BRIEF >> Of the entries below, restate word for word only the section that runs from the line with "intros Hi Hrange. unfold release, refresh." to the line with "assert (Hbusy : forall", counting both ends.

RECORDS SUPPLIED >>
(** A lane with a grant gives it up before it asks again. *)
Lemma resume_ok {E} s M i key a : Inv s M -> 1 <= i <= lanes_of s -> queued_ok a ->
  exists res s' M', resume (E := E) s i key a = Ok (res, s') /\ Inv s' M' /\ follows s M s' M'
    /\ (forall j, is_Some (M !! j) -> is_Some (M' !! j)) /\ (res = inl Waiting_ -> s' = s /\ M' = M).
Proof.
  intros Hi Hrange Ha. unfold resume. destruct (record_of_ok (E := E) s M i Hi Hrange) as (r & -> & Hr). cbn [bind].
  destruct r as [|v|g].
  - destruct (vacant_ok (E := E) s M i key a Hi Hr Ha) as (res & s' & M' & ? & ? & ? & ? & Hres).
    exists res, s', M'. split; [done|]. split; [done|]. split; [done|]. split; [done|]. by intros ->.
  - destruct (bool_decide (v_key v = key) && bool_decide (v_amount v = a)).
    + eexists _, s, M. split; [done|]. split; [done|]. split; [by apply follows_same|]. done.
    + destruct (i_wait _ _ Hi i v Hr) as ((w & Hw & _) & _).
      destruct (requeue_ok (E := E) s M (with_record s i (RWaiting (waiting_of key a (v_bypasses v)))) i v (waiting_of key a (v_bypasses v)) w Hi Hw Hr)
        as (t & n & M' & He & Hi' & Hf & Hd); try done.
      { unfold lanes_of, with_record. cbn [records]. by rewrite length_insert. }
      { intros j. by apply record_with with (RWaiting v). }
      cbn [v_amount] in He. change (demand_queued s i a) with (demand_queued (with_record s i (RWaiting (waiting_of key a (v_bypasses v)))) i a).
      rewrite He. cbn [bind]. eexists _, _, M'. split; [done|]. split; [done|]. split; [done|]. split; [intros j Hj; by apply Hd|done].
  - destruct (bool_decide (g_key g = key) && bool_decide (g_amount g = charge a)).
    + eexists _, _, M. split; [done|]. assert (Hi' : Inv (with_record s i RIdle) M) by (by apply (inv_record s M i RIdle (RGranted g))).
      split; [done|]. split; [|done]. apply follows_same; [done| |done|].
      { unfold lanes_of, with_record. cbn [records]. by rewrite length_insert. }
      intros j [w Hw]. apply (record_with_ne s i RIdle (RGranted g)); [done|]. intros ->.
      destruct (i_record _ _ Hi i w Hw) as [v Hv]. by rewrite Hr in Hv.
    + set (s1 := release_grant (with_record s i RIdle) i (g_amount g)).
      assert (Hr1 : record_at s1 i = Some RIdle) by (by apply (record_with_eq s i RIdle (RGranted g))).
      assert (Hi1 : Inv s1 M).
      { apply release_ok; [by apply (inv_record s M i RIdle (RGranted g))|]. intros v Hv. by rewrite (record_with_eq s i RIdle (RGranted g)) in Hv. }
      destruct (vacant_ok (E := E) s1 M i key a Hi1 Hr1 Ha) as (res & s' & M' & ? & ? & Hf & ? & Hres). exists res, s', M'. split; [done|]. split; [done|].
      split; [|split; [done|by intros ->]]. eapply follows_trans_same; [exact Hf| |].
      { unfold lanes_of, s1, release_grant, with_credit, with_record. cbn [records]. by rewrite length_insert. }
      intros j [w Hw]. apply (record_with_ne s i RIdle (RGranted g)); [done|]. intros ->.
      destruct (i_record _ _ Hi i w Hw) as [v Hv]. by rewrite Hr in Hv.
Qed.

Lemma queue_cancel_ok {E} s M i : Inv s M -> 1 <= i <= lanes_of s ->
  exists c s', queue_cancel (E := E) s i = Ok (c, s') /\ Inv s' (delete i M) /\ follows s M s' (delete i M) /\ (c = CIdle -> s' = s /\ delete i M = M).
Proof.
  intros Hi Hrange. unfold queue_cancel. destruct (record_of_ok (E := E) s M i Hi Hrange) as (r & -> & Hr). cbn [bind].
  assert (Hnone : (forall v, r <> RWaiting v) -> delete i M = M).
  { intros Hne. apply delete_id. destruct (M !! i) as [w|] eqn:Hw; [|done].
    destruct (i_record _ _ Hi i w Hw) as [v Hv]. rewrite Hr in Hv. injection Hv as ->. by destruct (Hne v). }
  destruct r as [|v|g].
  - rewrite Hnone by done. eexists _, s. split; [done|]. split; [done|]. split; [by apply follows_same|done].
  - destruct (i_wait _ _ Hi i v Hr) as ((w & Hw & _) & _).
    destruct (state_remove_ok (E := E) (nodes s) (roots_ s) M i w (i_holds _ _ Hi) Hw) as (t & n & He & Hh & Hl).
    cbn [with_record roots_ nodes]. rewrite He. cbn [bind]. eexists _, _. split; [done|].
    rewrite (and_assoc (Inv _ _)). split; [|done]. eapply (leave_ok s M _ i v w RIdle t n); try done.
    + unfold lanes_of, with_tree, with_record. cbn [records]. by rewrite length_insert.
    + intros j. by apply record_with with (RWaiting v).
  - rewrite Hnone by done. eexists _, _. split; [done|].
    assert (Hr1 : forall v, record_at (with_record s i RIdle) i <> Some (RWaiting v)) by (intros v; by rewrite (record_with_eq s i RIdle (RGranted g))).
    split; [apply release_ok; [by apply (inv_record s M i RIdle (RGranted g))|done]|]. split; [|done]. apply follows_same; [done| |done|].
    + unfold lanes_of, release_grant, with_credit, with_record. cbn [records]. by rewrite length_insert.
    + intros j [w Hw]. apply (record_with_ne s i RIdle (RGranted g)); [done|]. intros ->.
      destruct (i_record _ _ Hi i w Hw) as [v Hv]. by rewrite Hr in Hv.
Qed.

Lemma release_all_ok {E} s M i a : Inv s M -> 1 <= i <= lanes_of s ->
  exists s' M', release (E := E) s i a = Ok s' /\ Inv s' M' /\ follows s M s' M' /\ (forall j, is_Some (M' !! j) <-> is_Some (M !! j)).
Proof.
  intros Hi Hrange. unfold release, refresh. destruct (proj2 (record_range s i) Hrange) as [r Hr].
  unfold record_of. change (Queue.record_at (release_grant s i a) i) with (record_at s i). rewrite Hr. cbn [bind].
  assert (Hother : not_waiting r -> exists s' M', Ok (E := E) (with_pending (release_grant s i a) (has_waiting (release_grant s i a))) = Ok s' /\ Inv s' M'
    /\ follows s M s' M' /\ (forall j, is_Some (M' !! j) <-> is_Some (M !! j))).
  { intros Hw. eexists _, M. split; [done|]. split; [apply inv_pending, release_ok; [done|]|split; [by apply follows_same|done]].
    intros v Hv. rewrite Hr in Hv. by injection Hv as ->. }
  destruct r as [|v|g]; [by apply Hother| |by apply Hother].
  destruct (i_wait _ _ Hi i v Hr) as ((w & Hw & _) & Ha & _).
  destruct (requeue_ok (E := E) s M (release_grant s i a) i v v w Hi Hw Hr) as (t & n & M' & He & Hi' & Hf & Hd); try done.
  { intros j. destruct (decide (j = i)) as [->|]; [exact Hr|done]. }
  { intros j b Hj. by apply cl_release. }
  rewrite He. cbn [bind]. eexists _, M'. split; [done|]. split; [by apply inv_pending|]. done.
Qed.

Lemma try_acquire_ok {E} s M i a : Inv s M -> 1 <= i <= lanes_of s ->
  exists res s', try_acquire (E := E) s i a = Ok (res, s') /\ Inv s' M /\ follows s M s' M
    /\ pending s' = pending s /\ records s' = records s /\ (M = ∅ \/ cr_shared (credit s') = cr_shared (credit s)).
Proof.
  intros Hi Hrange. unfold try_acquire, is_busy. destruct (record_of_ok (E := E) s M i Hi Hrange) as (r & -> & Hr). cbn [bind].
  assert (Hsame : forall c, Inv (with_credit s c) M -> M = ∅ \/ cr_shared c = cr_shared (credit s) ->
    Inv (with_credit s c) M /\ follows s M (with_credit s c) M /\ pending (with_credit s c) = pending s /\ records (with_credit s c) = records s
    /\ (M = ∅ \/ cr_shared (credit (with_credit s c)) = cr_shared (credit s))).
  { intros c Hc Hs. split; [done|]. split; [by apply follows_same|]. done. }
  assert (Hbusy : forall res : Amount + @Admission F, exists r s', Ok (E := E) (res, s) = Ok (r, s') /\ Inv s' M /\ follows s M s' M
    /\ pending s' = pending s /\ records s' = records s /\ (M = ∅ \/ cr_shared (credit s') = cr_shared (credit s))).
  { intros res. exists res, s. split; [done|]. split; [done|]. split; [by apply follows_same|]. auto. }
  destruct r as [|v|g]; [|apply Hbusy..].
  assert (Hnw : forall v, record_at s i <> Some (RWaiting v)) by (intros v; by rewrite Hr).
  destruct (has_waiting s) eqn:Hhas.
  - destruct (bool_decide_reflect (account_demand s i a = ZERO)) as [Hz|]; cbn [negb]; [|apply Hbusy].
    destruct (acquire_ok (E := E) s M i a Hi Hnw (zero_covered _ _ _ Hz)) as (s' & -> & Hi' & ->). cbn [bind]. eexists _, _. split; [done|]. apply Hsame; [done|]. right. apply cl_free.
    destruct (get_u32 a) as [H1 H2]. destruct (cl_demand (credit s) i (get a)) as [Hd1 Hd2]; [apply H1|apply H2|]. unfold account_demand, from_raw in Hz.
    apply amount_zero in Hz; [|unfold u32 in *; lia..]. destruct (cr_demand (credit s) i (get a)) as [x y]. simpl in Hz. by destruct Hz as [-> ->].
  - unfold try_charge. destruct (cr_try (credit s) i (get a)) as [c'|f] eqn:Ht; [|apply Hbusy].
    eexists _, _. split; [done|]. apply Hsame; [|left; apply (holds_empty _ _ _ (i_holds _ _ Hi)); unfold has_waiting in Hhas; by destruct (is_empty (roots_ s))].
    apply inv_credit; [done|]. intros j v b Hj. eapply cl_try; [|exact Ht]. intros ->. by apply (Hnw v).
Qed.

(** ** Selection *)

Lemma covers_demand (s : State) i v w shared : stands s i v w -> queued_ok (v_amount v) ->
  covers shared w <-> (demand_of s i (v_amount v)).1 <= shared.1 /\ (demand_of s i (v_amount v)).2 <= shared.2.
Proof.
  intros [He Hr] Ha. pose proof (demand_range s i _ Ha) as [Hd _]. unfold covers. rewrite He, Hr. unfold entries_from.
  destruct (Z.eqb_spec (demand_of s i (v_amount v)).1 0); [|destruct (Z.eqb_spec (demand_of s i (v_amount v)).1 1)]; simpl; lia.
Qed.
Lemma covers_acquire (s : State) i v w : stands s i v w -> queued_ok (v_amount v) -> covers (cr_shared (credit s)) w ->
  is_covered s (account_demand s i (charge (v_amount v))) = true.
Proof.
  intros Hst Ha Hc%(covers_demand s i v w _ Hst Ha). change (account_demand s i (charge (v_amount v))) with (demand_queued s i (v_amount v)).
  pose proof (tree_demand_of s i _ Ha) as Htd. pose proof (shared_pair (credit s)) as Hsh. unfold tree_demand in Htd, Hsh.
  unfold is_covered, fits. destruct (demand_of s i (v_amount v)) as [d1 d2]. destruct (cr_shared (credit s)) as [f1 f2] eqn:Hs. simpl in Hc.
  injection Htd as -> ->. injection Hsh as -> ->. apply andb_true_iff. rewrite !Z.leb_le. done.
Qed.

(** The step of [maintain] that selects a lane and activates it. *)
Definition turn {E} (s : State) : run E (option Index * State) :=
  let! (selected, s) := select s (from_raw (cr_shared (credit s))) in
  match selected with
  | None => Ok (None, s)
  | Some (i, key, a) => let! s := activate try_activate s i key a in Ok (Some i, s)
  end.
(** What became of a lane that left the queue in a turn: where its task is alive,
    the task is woken and the lane has a grant of its amount, charged to its
    account; otherwise it is idle and no credit is taken. *)
Definition settled (s s' : State) (i : Index) (v : @Waiting K) : Prop :=
  match try_activate (ready s) (v_key v) with
  | Some d =>
      record_at s' i = Some (RGranted (granted_of (v_key v) (charge (v_amount v)))) /\ ready s' = d
      /\ credit s' = cr_acquire (credit s) i (get (charge (v_amount v)))
  | None => record_at s' i = Some RIdle /\ ready s' = ready s /\ credit s' = credit s
  end.
(** A lane is passed over once more, and nothing else about it changes. *)
Definition passed (s s' : State) (k : Index) : Prop :=
  exists v, record_at s k = Some (RWaiting v) /\ record_at s' k = Some (RWaiting (waiting_of (v_key v) (v_amount v) (v_bypasses v + 1))).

SOLUTION >>
  intros Hi Hrange. unfold release, refresh. destruct (proj2 (record_range s i) Hrange) as [r Hr].
  unfold record_of. change (Queue.record_at (release_grant s i a) i) with (record_at s i). rewrite Hr. cbn [bind].
  assert (Hother : not_waiting r -> exists s' M', Ok (E := E) (with_pending (release_grant s i a) (has_waiting (release_grant s i a))) = Ok s' /\ Inv s' M'
    /\ follows s M s' M' /\ (forall j, is_Some (M' !! j) <-> is_Some (M !! j))).
  { intros Hw. eexists _, M. split; [done|]. split; [apply inv_pending, release_ok; [done|]|split; [by apply follows_same|done]].
    intros v Hv. rewrite Hr in Hv. by injection Hv as ->. }
  destruct r as [|v|g]; [by apply Hother| |by apply Hother].
  destruct (i_wait _ _ Hi i v Hr) as ((w & Hw & _) & Ha & _).
  destruct (requeue_ok (E := E) s M (release_grant s i a) i v v w Hi Hw Hr) as (t & n & M' & He & Hi' & Hf & Hd); try done.
  { intros j. destruct (decide (j = i)) as [->|]; [exact Hr|done]. }
  { intros j b Hj. by apply cl_release. }
  rewrite He. cbn [bind]. eexists _, M'. split; [done|]. split; [by apply inv_pending|]. done.
Qed.

Lemma try_acquire_ok {E} s M i a : Inv s M -> 1 <= i <= lanes_of s ->
  exists res s', try_acquire (E := E) s i a = Ok (res, s') /\ Inv s' M /\ follows s M s' M
    /\ pending s' = pending s /\ records s' = records s /\ (M = ∅ \/ cr_shared (credit s') = cr_shared (credit s)).
Proof.
  intros Hi Hrange. unfold try_acquire, is_busy. destruct (record_of_ok (E := E) s M i Hi Hrange) as (r & -> & Hr). cbn [bind].
  assert (Hsame : forall c, Inv (with_credit s c) M -> M = ∅ \/ cr_shared c = cr_shared (credit s) ->
    Inv (with_credit s c) M /\ follows s M (with_credit s c) M /\ pending (with_credit s c) = pending s /\ records (with_credit s c) = records s
    /\ (M = ∅ \/ cr_shared (credit (with_credit s c)) = cr_shared (credit s))).
  { intros c Hc Hs. split; [done|]. split; [by apply follows_same|]. done. }
  assert (Hbusy : forall res : Amount + @Admission F, exists r s', Ok (E := E) (res, s) = Ok (r, s') /\ Inv s' M /\ follows s M s' M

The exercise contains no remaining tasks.